(* ===== verification/VmHalt.v ===== *)
(** Programs that must halt.

    A certificate for termination is a list of instruction addresses with a rank for
    each: control that is at one of them goes to one of smaller rank, as a check of the
    code alone can see ([descends]). Code with a certificate halts within as many
    cycles as the rank of its entry point, whatever it reads; since it has no STORE, and
    the stack stays out of the loaded regions, the code checked is the code executed. *)

From S2P Require Import Prelude Machine Common CLib Memory Cpu Instruction Vm VmFacts Isa VmArith.
From S2P Require Import VmRefine VmStep VmStack Loader VmDemo.
Open Scope Z_scope.

(** Where control can be after an instruction that neither halts nor faults. A
    certificate can contain no RET, which goes where the stack says, and no STORE, which
    could change the code. *)
Definition successors (next : Z) (i : Instruction) : option (list Z) :=
  match opcode i with
  | OP_HALT => Some []
  | OP_STORE | OP_RET => None
  | OP_JMP | OP_CALL => Some [value (op1 i)]
  | OP_JZ | OP_JNZ | OP_JG | OP_JGE | OP_JL | OP_JLE | OP_JB | OP_JAE | OP_JA | OP_JBE =>
      Some [value (op1 i); next]
  | _ => Some [next]
  end.

(** The instruction at [p] ends below [limit] and its successors are addresses of the
    certificate with a smaller rank. *)
Definition descends_at (mem : Memory) (limit : Z) (starts : list Z) (rank : Z -> nat) (p : Z) : bool :=
  match instruction_decode mem p with
  | inl _ => false
  | inr (next, i) =>
      (p <? next) && (next <=? limit) &&
      match successors next i with
      | Some qs => forallb (fun q => existsb (Z.eqb q) starts && Nat.ltb (rank q) (rank p)) qs
      | None => false
      end
  end.

Definition descends (mem : Memory) (limit : Z) (starts : list Z) (rank : Z -> nat) : bool :=
  forallb (descends_at mem limit starts rank) starts.

(** The addresses of the instructions from [pc] up to [hi], one behind the other. *)
Fixpoint sweep (fuel : nat) (mem : Memory) (pc hi : Z) : list Z :=
  match fuel with
  | O => []
  | S fuel =>
      if pc <? hi then
        match instruction_decode mem pc with
        | inl _ => [pc]
        | inr (next, _) => pc :: sweep fuel mem next hi
        end
      else []
  end.

(** ** The code checked is the code executed *)

Lemma bytes_at_agree m1 m2 p bs limit : 0 <= p -> p + zlen bs <= limit -> limit <= 0xFFFF ->
  (forall b, 0 <= b < limit -> mem_read8 m2 b = mem_read8 m1 b) ->
  bytes_at m1 p bs -> bytes_at m2 p bs.
Proof.
  intros Hp Hl H16 Hm. revert p Hp Hl. induction bs as [|b bs IH]; intros p Hp Hl; simpl in *; [done|].
  intros [Hb Hr]. split; [by rewrite Hm by lia|].
  destruct bs as [|c bs]; [done|]. cbn [length] in *.
  rewrite u16_id in * by (unfold is_u16; lia). apply IH; [lia..|done].
Qed.

Lemma decode_agrees m1 m2 p next i limit : mem_wf m1 -> mem_wf m2 -> is_u16 p ->
  instruction_decode m1 p = inr (next, i) -> p < next <= limit -> limit <= 0xFFFF ->
  (forall b, 0 <= b < limit -> mem_read8 m2 b = mem_read8 m1 b) ->
  instruction_decode m2 p = inr (next, i).
Proof.
  intros Hm1 Hm2 Hp Hd Hn H16 Hm. destruct (decode_sound m1 Hm1 p next i Hp Hd) as (Hi & Hb & En).
  pose proof (instr_bytes_length i) as Hlen.
  assert (next = p + zlen (instr_bytes i)) as Hnext by (unfold is_u16 in Hp; mlia).
  rewrite En. apply decode_complete; [done..|]. unfold is_u16 in Hp.
  by eapply (bytes_at_agree m1 m2 p _ limit); [lia..|done|].
Qed.

(** ** Control flow *)

Lemma exec_successors limit a io i qs a' io' : successors (apc a) i = Some qs ->
  isa_exec limit a io i = (a', io', Next) -> In (apc a') qs.
Proof.
  unfold successors, isa_exec, isa_push, isa_sys. intros Hs He.
  destruct (opcode i); simplify_eq; repeat case_match; simplify_eq/=; auto.
Qed.

Section certificate.
Context (m0 : Memory) (limit : Z) (starts : list Z) (rank : Z -> nat).
Context (Hm0 : mem_wf m0) (H16 : limit <= 0xFFFF) (Hd : descends m0 limit starts rank = true).

(** A running machine at an address of the certificate, its code as it was. *)
Record on_track (vm : VM) : Prop := {
  ot_wf : vm_wf vm;
  ot_stack : stack_ok vm;
  ot_limit : stack_limit vm = limit;
  ot_code : forall b, 0 <= b < limit -> mem_read8 (memory vm) b = mem_read8 m0 b;
  ot_start : In (pc (cpu vm)) starts;
}.

Lemma on_track_next vm io : on_track vm -> halted vm = false ->
  exists vm' io' rc, vm_step vm io = Some (vm', io', rc) /\
    (halted vm' = true \/ on_track vm' /\ (rank (pc (cpu vm')) < rank (pc (cpu vm)))%nat).
Proof.
  intros [Hwf Hs Hl Hc Hin] Hh. pose proof (cpu_wf_pc _ (wf_cpu _ Hwf)) as Hp.
  assert (Hat : descends_at m0 limit starts rank (pc (cpu vm)) = true)
    by (unfold descends in Hd; rewrite forallb_forall in Hd; auto).
  unfold descends_at in Hat. destruct (instruction_decode m0 (pc (cpu vm))) as [|[next i]] eqn:E; [done|].
  apply andb_true_iff in Hat as [[H1%Z.ltb_lt H2%Z.leb_le]%andb_true_iff Hq].
  destruct (successors next i) as [qs|] eqn:Eq; [|done].
  pose proof (decode_agrees _ _ _ _ _ _ Hm0 (wf_mem _ Hwf) Hp E (conj H1 H2) H16 Hc) as Ed.
  destruct (decode_sound _ (wf_mem _ Hwf) _ _ _ Hp Ed) as (Hi & Hb & En).
  destruct (step_exec vm io i Hwf Hh (conj Hi Hb)) as (vm' & io' & rc & Es & Hwf' & Hl' & Ha & _ & Hr).
  exists vm', io', rc. split; [done|]. unfold next_pc in *. rewrite <- En in *.
  destruct (isa_exec _ (with_pc (abs vm) next) io i) as [[a' io2] o] eqn:Ex. cbn [fst snd] in *.
  destruct o as [| |e]; [|left; apply Hr..]. right.
  assert (Hn : vm_next (vm, io) (vm', io')) by by econstructor.
  assert (Epc : pc (cpu vm') = apc a') by apply Ha.
  assert (Hin' : In (pc (cpu vm')) qs)
    by (rewrite Epc; exact (exec_successors _ (with_pc (abs vm) next) _ _ _ _ _ Eq Ex)).
  rewrite forallb_forall in Hq. specialize (Hq _ Hin').
  apply andb_true_iff in Hq as [(q & Hq & <-%Z.eqb_eq)%existsb_exists Hrank%Nat.ltb_lt].
  split; [|done]. split; [done|by apply (stack_ok_next _ _ Hn)|congruence| |done].
  intros b Hb'. rewrite <- Hc by done. apply (storeless_next_memory (vm, io) (vm', io')); [|done|done|cbn; lia].
  split; [done|]. unfold next_opcode. cbn [fst]. rewrite Ed. intros [= Eo]. unfold successors in Eq. by rewrite Eo in Eq.
Qed.

Lemma on_track_halts n vm io : on_track vm -> (rank (pc (cpu vm)) < n)%nat ->
  exists vm' io', vm_steps n vm io = Some (vm', io') /\ halted vm' = true.
Proof.
  revert vm io. induction n as [|n IH]; intros vm io Ht Hn; [lia|].
  destruct (halted vm) eqn:Hh; [exists vm, io; by rewrite vm_steps_halted|].
  destruct (on_track_next vm io Ht Hh) as (vm' & io' & rc & Es & [Hh'|[Ht' Hr]]); simpl; rewrite Es; simpl.
  - exists vm', io'. by rewrite vm_steps_halted.
  - apply IH; [done|lia].
Qed.
End certificate.

(** C16: Code with a certificate halts, on every input: if a list of instruction addresses,
    the entry point's among them, has no RET and no STORE at any of them, and a rank on
    them falls along every jump, call and fall-through of the loaded code, then HALT,
    SYS EXIT or a fault ends the run within as many cycles as the rank of the entry point
    and one more. *)
Theorem certified_code_halts data vm io starts rank : is_byte_list data -> image_valid data ->
  In (h_entry (header_of data)) starts ->
  descends (memory (vm_load vm data).1) (stack_limit (vm_load vm data).1) starts rank = true ->
  exists vm' io', vm_steps (S (rank (h_entry (header_of data)))) (vm_load vm data).1 io = Some (vm', io') /\
    halted vm' = true.
Proof.
  intros Hb Hv Hin. rewrite vm_load_ok by done. cbn [fst]. intros Hd.
  pose proof (loaded_wf data Hb vm Hv) as Hwf. pose proof (wf_limit _ Hwf) as [_ H16].
  apply (on_track_halts (memory (loaded vm data)) (stack_limit (loaded vm data)) starts rank);
    [apply (wf_mem _ Hwf)|lia|done| |simpl; lia].
  by split; [|apply loaded_stack_ok| | |].
Qed.

(** SYS READ_INT; CMP R0, 10; JG 17; ADD R0, 1; (17) SYS PRINT_INT; PUSH R0; CALL 29; NOP;
    (29) HALT, loaded at 0. *)
Definition branch_image : list Z :=
  code_image 0 [31; 80; 3; 17; 18; 0; 10; 0; 21; 48; 17; 0; 2; 18; 0; 1; 0; 31; 80; 1; 15; 16; 0;
                29; 48; 29; 0; 0; 0; 255; 0].

Definition branch_starts : list Z := sweep 31 (memory (vm_load blank branch_image).1) 0 31.

(** How far the code reaches behind an address. *)
Definition bytes_left (p : Z) : nat := Z.to_nat (31 - p).

Lemma certified_code_halts_witness :
  exists vm' io', vm_steps 32 (vm_load blank branch_image).1 (mkStdio (str "7") []) = Some (vm', io') /\
    halted vm' = true.
Proof.
  apply (certified_code_halts branch_image blank (mkStdio (str "7") []) branch_starts bytes_left);
    [by_decide|apply image_valid_load; [by_decide|reflexivity]|vm_compute; tauto|vm_compute; reflexivity].
Defined.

→ WORK REQUIRED:
Whatever else the listing above holds, retype exactly only the lines from the one containing "OP_HALT => Some []" to the one containing "(p <? next) && (next <=? limit) &&", both ends kept.

→ EXERCISE RESPONSE:
  | OP_HALT => Some []
  | OP_STORE | OP_RET => None
  | OP_JMP | OP_CALL => Some [value (op1 i)]
  | OP_JZ | OP_JNZ | OP_JG | OP_JGE | OP_JL | OP_JLE | OP_JB | OP_JAE | OP_JA | OP_JBE =>
      Some [value (op1 i); next]
  | _ => Some [next]
  end.

(** The instruction at [p] ends below [limit] and its successors are addresses of the
    certificate with a smaller rank. *)
Definition descends_at (mem : Memory) (limit : Z) (starts : list Z) (rank : Z -> nat) (p : Z) : bool :=
  match instruction_decode mem p with
  | inl _ => false
  | inr (next, i) =>
      (p <? next) && (next <=? limit) &&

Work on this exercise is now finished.